From the entries below, output the line with "let! sem := machine_limit m in" and each following line up to and including the line with "Definition map_forward_error (is_timeout", exactly as written.

Dataset records
----------

Definition save_entries (entries : list PublicRelayEntry) : relay (result RegistryWriteOutcome PublicRelayError) :=
  let! thread := relay_do (SpawnSave entries) in
  let! joined := relay_do (JoinSave thread) in
  Ret match joined with Ok r => r | Err error => Err (RegistryUnavailable error) end.
Definition validate_and_install (entries : list PublicRelayEntry) : relay (result RegistryWriteOutcome PublicRelayError) :=
  match snapshot_from_entries entries with
  | Err e => ret_err e
  | Ok snapshot =>
      let!? outcome := save_entries entries in
      let! _ := relay_do (SnapWrite snapshot) in
      let! _ := relay_do RebuildLimits in
      ret_ok outcome
  end.

(** The guard of [mutation_lock] is dropped on every way out. *)
Definition with_mutation {A} (p : relay A) : relay A :=
  let! _ := relay_do MutLock in
  let! a := p in
  let! _ := relay_do MutUnlock in
  Ret a.

Definition import_report (r : ImportReport) : relay (result RegistryWriteOutcome PublicRelayError) :=
  match ensure_complete_import r with
  | Err e => ret_err e
  | Ok _ => with_mutation (validate_and_install (ir_entries r))
  end.
Definition upsert (entry : PublicRelayEntry) : relay (result RegistryWriteOutcome PublicRelayError) :=
  with_mutation (
    let! entries := relay_do SnapRead in
    validate_and_install (snd <$> btree_entries (<[re_machine_id entry := entry]> entries))).
Definition remove_entry (m : string) : relay (result RegistryWriteOutcome PublicRelayError) :=
  with_mutation (
    let! entries := relay_do SnapRead in
    match entries !! m with
    | None => ret_err UnknownMachine
    | Some _ => validate_and_install (snd <$> btree_entries (delete m entries))
    end).
Definition with_disabled (disabled : bool) (e : PublicRelayEntry) : PublicRelayEntry :=
  mkRelayEntry (re_machine_id e) (re_target_url e) (re_description e) disabled.
Definition set_disabled (m : string) (disabled : bool) : relay (result RegistryWriteOutcome PublicRelayError) :=
  with_mutation (
    let! entries := relay_do SnapRead in
    match entries !! m with
    | None => ret_err UnknownMachine
    | Some e => validate_and_install (snd <$> btree_entries (<[m := with_disabled disabled e]> entries))
    end).

Definition machine_limit (m : string) : relay nat :=
  let! limit := relay_do (LimitGet m) in
  match limit with Some sem => Ret sem | None => relay_do (LimitOrInsert m) end.
(** The permit is the semaphore of the machine; the global one comes with it. *)
Definition acquire_forward_permit (m : string) : relay (result nat PublicRelayError) :=
  let! global := relay_do TryGlobal in
  if negb global then ret_err Overloaded
  else
    let! sem := machine_limit m in
    let! machine := relay_do (TrySem sem) in
    if machine then ret_ok sem
    else let! _ := relay_do DropGlobal in ret_err Overloaded.
Definition drop_permit (sem : nat) : relay unit :=
  let! _ := relay_do DropGlobal in relay_do (DropSem sem).

(** ** Forwarding *)

Record ForwardRequest := mkForwardRequest {
  fr_method : string; fr_target : RelayTarget; fr_suffix_path : string; fr_query : option string;
  fr_headers : HeaderMap; fr_body : string }.
Record ForwardResponse := mkForwardResponse { fs_status : Z; fs_headers : HeaderMap; fs_body : string }.

Definition path_is_under_base (path base : string) : bool :=
  String.eqb path base
  || match Str.strip_prefix base path with Some rest => Str.starts_with "/" rest | None => false end.
Definition map_forward_error (is_timeout : bool) : PublicRelayError := if is_timeout then UpstreamTimeout else UpstreamError.

(** The loop over the chunks of a response, up to the end or an error. *)
Fixpoint read_chunks (out : string) (chunks : list string) (failed : option bool) : result string PublicRelayError :=
  match chunks with
  | [] => match failed with Some is_timeout => Err (map_forward_error is_timeout) | None => Ok out end
  | chunk :: rest =>
      if bool_decide (PUBLIC_RESPONSE_LIMIT_BYTES < Str.len out + Str.len chunk)%Z then Err ResponseTooLarge
      else read_chunks (out +:+ chunk) rest failed
  end.

(** The URL a request goes to. *)
Definition forward_url (target : Url) (suffix_path : string) (query : option string) : result Url PublicRelayError :=
  let base_path := Str.trim_end_matches "/" (url_path target) in
  let url := if Str.is_empty suffix_path then target
             else url_set_path target
                    ((if Str.ends_with "/" base_path then base_path else base_path +:+ "/") +:+ trim_slashes suffix_path) in
  if negb (path_is_under_base (url_path url) base_path)
  then Err (InvalidSuffix "normalized path escapes machine callback route")
  else Ok (url_set_query url (match query with Some EmptyString => None | q => q end)).

Definition forward (r : ForwardRequest) : relay (result ForwardResponse PublicRelayError) :=
  match forward_url (rt_url (fr_target r)) (fr_suffix_path r) (fr_query r) with
  | Err e => ret_err e
  | Ok url =>
      let! sent := relay_do (Send (fr_method r) url (filter_public_request_headers (fr_headers r)) (fr_body r)) in
      match sent with
      | Err is_timeout => ret_err (map_forward_error is_timeout)
      | Ok (status, headers) =>
          let! body := relay_do ReadChunks in
          Ret match read_chunks "" body.1 body.2 with
              | Ok out => Ok (mkForwardResponse status (filter_public_response_headers headers) out)
              | Err e => Err e
              end
      end
  end.

(** ** Handlers *)

(** [AppState], as far as the relay goes. *)
Record RelayApp := mkRelayApp { ra_loaded : bool; ra_default_path : string }.

Definition security_headers : HeaderMap :=
  [("cache-control", "no-store"); ("pragma", "no-cache"); ("expires", "0"); ("x-content-type-options", "nosniff");
   ("content-security-policy",
    "default-src 'none'; base-uri 'none'; form-action 'none'; frame-ancestors 'none'; worker-src 'none'")].
Definition apply_public_callback_security_headers (h : HeaderMap) : HeaderMap :=
  foldl (fun h kv => header_insert kv.1 kv.2 h) h security_headers.
(** The check of a candidate set. *)
Lemma snapshot_from_ok es m x :
  snapshot_from m es = Ok x → Forall (fun e => ∃ t, entry_target e = Ok t) es ∧ x = foldl add_entry m es.
Proof.
  revert m. induction es as [|e es IH]; intros m; cbn; [intros [= <-]; by split|].
  intros (t & Ht & Hx)%let_ok. apply IH in Hx as [Hes ->]. split; [constructor; [by exists t|done]|done].
Qed.
Lemma snapshot_from_values m x :
  own_keys m → Forall id_ok (values m) → snapshot_from_entries (values m) = Ok x → x = m ∧ valid_snapshot m.
Proof.
  intros Hk Hid [Ht ->]%snapshot_from_ok. split; [by rewrite foldl_values|]. split; [done|].
  intros k e He. assert (Hin : e ∈ values m) by (apply elem_values; by exists k). rewrite Forall_forall in Hid, Ht. split; auto.
Qed.

(** ** The registry as an abstract map *)

Definition spec_put (e : PublicRelayEntry) (m : PublicRelaySnapshot) : option PublicRelaySnapshot :=
  match machine_id_parse (re_machine_id e), entry_target e with Ok _, Ok _ => Some (<[re_machine_id e := e]> m) | _, _ => None end.
Definition spec_upsert (id : string) (body : UpsertMachineRequest) : PublicRelaySnapshot → option PublicRelaySnapshot :=
  spec_put (mkRelayEntry id (um_target_url body) (um_description body) (default false (um_disabled body))).
Definition spec_disable (id : string) (disabled : bool) (m : PublicRelaySnapshot) : option PublicRelaySnapshot :=
  e ← m !! id; Some (<[id := with_disabled disabled e]> m).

----------

Output below:
    let! sem := machine_limit m in
    let! machine := relay_do (TrySem sem) in
    if machine then ret_ok sem
    else let! _ := relay_do DropGlobal in ret_err Overloaded.
Definition drop_permit (sem : nat) : relay unit :=
  let! _ := relay_do DropGlobal in relay_do (DropSem sem).

(** ** Forwarding *)

Record ForwardRequest := mkForwardRequest {
  fr_method : string; fr_target : RelayTarget; fr_suffix_path : string; fr_query : option string;
  fr_headers : HeaderMap; fr_body : string }.
Record ForwardResponse := mkForwardResponse { fs_status : Z; fs_headers : HeaderMap; fs_body : string }.

Definition path_is_under_base (path base : string) : bool :=
  String.eqb path base
  || match Str.strip_prefix base path with Some rest => Str.starts_with "/" rest | None => false end.
Definition map_forward_error (is_timeout : bool) : PublicRelayError := if is_timeout then UpstreamTimeout else UpstreamError.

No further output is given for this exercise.